BEGIN Source records
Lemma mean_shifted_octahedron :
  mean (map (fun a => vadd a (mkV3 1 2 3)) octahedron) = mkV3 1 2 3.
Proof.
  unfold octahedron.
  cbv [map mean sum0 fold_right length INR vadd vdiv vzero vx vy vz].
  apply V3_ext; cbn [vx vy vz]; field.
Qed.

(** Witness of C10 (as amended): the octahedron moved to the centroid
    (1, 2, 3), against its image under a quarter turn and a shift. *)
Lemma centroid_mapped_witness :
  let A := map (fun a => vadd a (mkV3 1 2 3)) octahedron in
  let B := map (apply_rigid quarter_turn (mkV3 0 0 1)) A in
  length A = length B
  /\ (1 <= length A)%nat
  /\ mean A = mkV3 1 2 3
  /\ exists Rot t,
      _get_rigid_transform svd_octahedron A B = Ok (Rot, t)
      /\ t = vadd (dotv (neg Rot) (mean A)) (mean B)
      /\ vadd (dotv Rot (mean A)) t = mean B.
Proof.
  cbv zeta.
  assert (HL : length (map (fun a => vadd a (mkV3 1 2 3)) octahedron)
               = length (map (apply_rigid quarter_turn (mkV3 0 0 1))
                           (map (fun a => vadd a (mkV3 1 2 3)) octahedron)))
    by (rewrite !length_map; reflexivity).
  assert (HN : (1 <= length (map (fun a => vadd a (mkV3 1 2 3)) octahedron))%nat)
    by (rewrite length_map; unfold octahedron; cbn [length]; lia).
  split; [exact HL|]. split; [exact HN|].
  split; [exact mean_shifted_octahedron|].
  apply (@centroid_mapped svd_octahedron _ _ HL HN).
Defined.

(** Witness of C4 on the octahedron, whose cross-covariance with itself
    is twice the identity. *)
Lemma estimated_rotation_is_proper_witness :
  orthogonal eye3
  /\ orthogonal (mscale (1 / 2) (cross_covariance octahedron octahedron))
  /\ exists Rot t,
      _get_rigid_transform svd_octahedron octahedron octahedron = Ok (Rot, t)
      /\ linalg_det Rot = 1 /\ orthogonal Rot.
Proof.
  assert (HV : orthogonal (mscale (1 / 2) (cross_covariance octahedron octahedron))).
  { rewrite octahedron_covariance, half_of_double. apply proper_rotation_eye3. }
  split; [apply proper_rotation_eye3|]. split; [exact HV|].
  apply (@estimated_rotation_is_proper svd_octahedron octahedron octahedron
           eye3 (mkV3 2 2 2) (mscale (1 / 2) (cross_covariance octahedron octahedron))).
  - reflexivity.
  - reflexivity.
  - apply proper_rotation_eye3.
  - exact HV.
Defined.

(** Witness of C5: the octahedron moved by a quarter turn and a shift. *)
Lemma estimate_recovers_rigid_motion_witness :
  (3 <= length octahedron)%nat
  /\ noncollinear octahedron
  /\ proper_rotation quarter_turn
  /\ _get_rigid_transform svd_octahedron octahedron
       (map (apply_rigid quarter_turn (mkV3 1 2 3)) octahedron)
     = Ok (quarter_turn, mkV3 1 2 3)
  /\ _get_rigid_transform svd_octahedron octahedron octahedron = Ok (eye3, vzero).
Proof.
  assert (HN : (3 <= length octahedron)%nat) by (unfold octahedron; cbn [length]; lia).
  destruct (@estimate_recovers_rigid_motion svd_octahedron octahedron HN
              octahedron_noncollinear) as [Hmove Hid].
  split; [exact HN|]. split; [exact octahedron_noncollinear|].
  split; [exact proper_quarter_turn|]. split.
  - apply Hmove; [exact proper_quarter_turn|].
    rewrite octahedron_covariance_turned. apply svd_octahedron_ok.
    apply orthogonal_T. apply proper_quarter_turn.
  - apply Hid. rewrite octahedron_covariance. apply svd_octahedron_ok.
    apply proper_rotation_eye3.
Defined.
END Source records
* **Directions**
The lines from the first of the entries through the line holding "let A := map" are to be restated word for word, and no others.

* **Response for this exercise**
Lemma mean_shifted_octahedron :
  mean (map (fun a => vadd a (mkV3 1 2 3)) octahedron) = mkV3 1 2 3.
Proof.
  unfold octahedron.
  cbv [map mean sum0 fold_right length INR vadd vdiv vzero vx vy vz].
  apply V3_ext; cbn [vx vy vz]; field.
Qed.

(** Witness of C10 (as amended): the octahedron moved to the centroid
    (1, 2, 3), against its image under a quarter turn and a shift. *)
Lemma centroid_mapped_witness :
  let A := map (fun a => vadd a (mkV3 1 2 3)) octahedron in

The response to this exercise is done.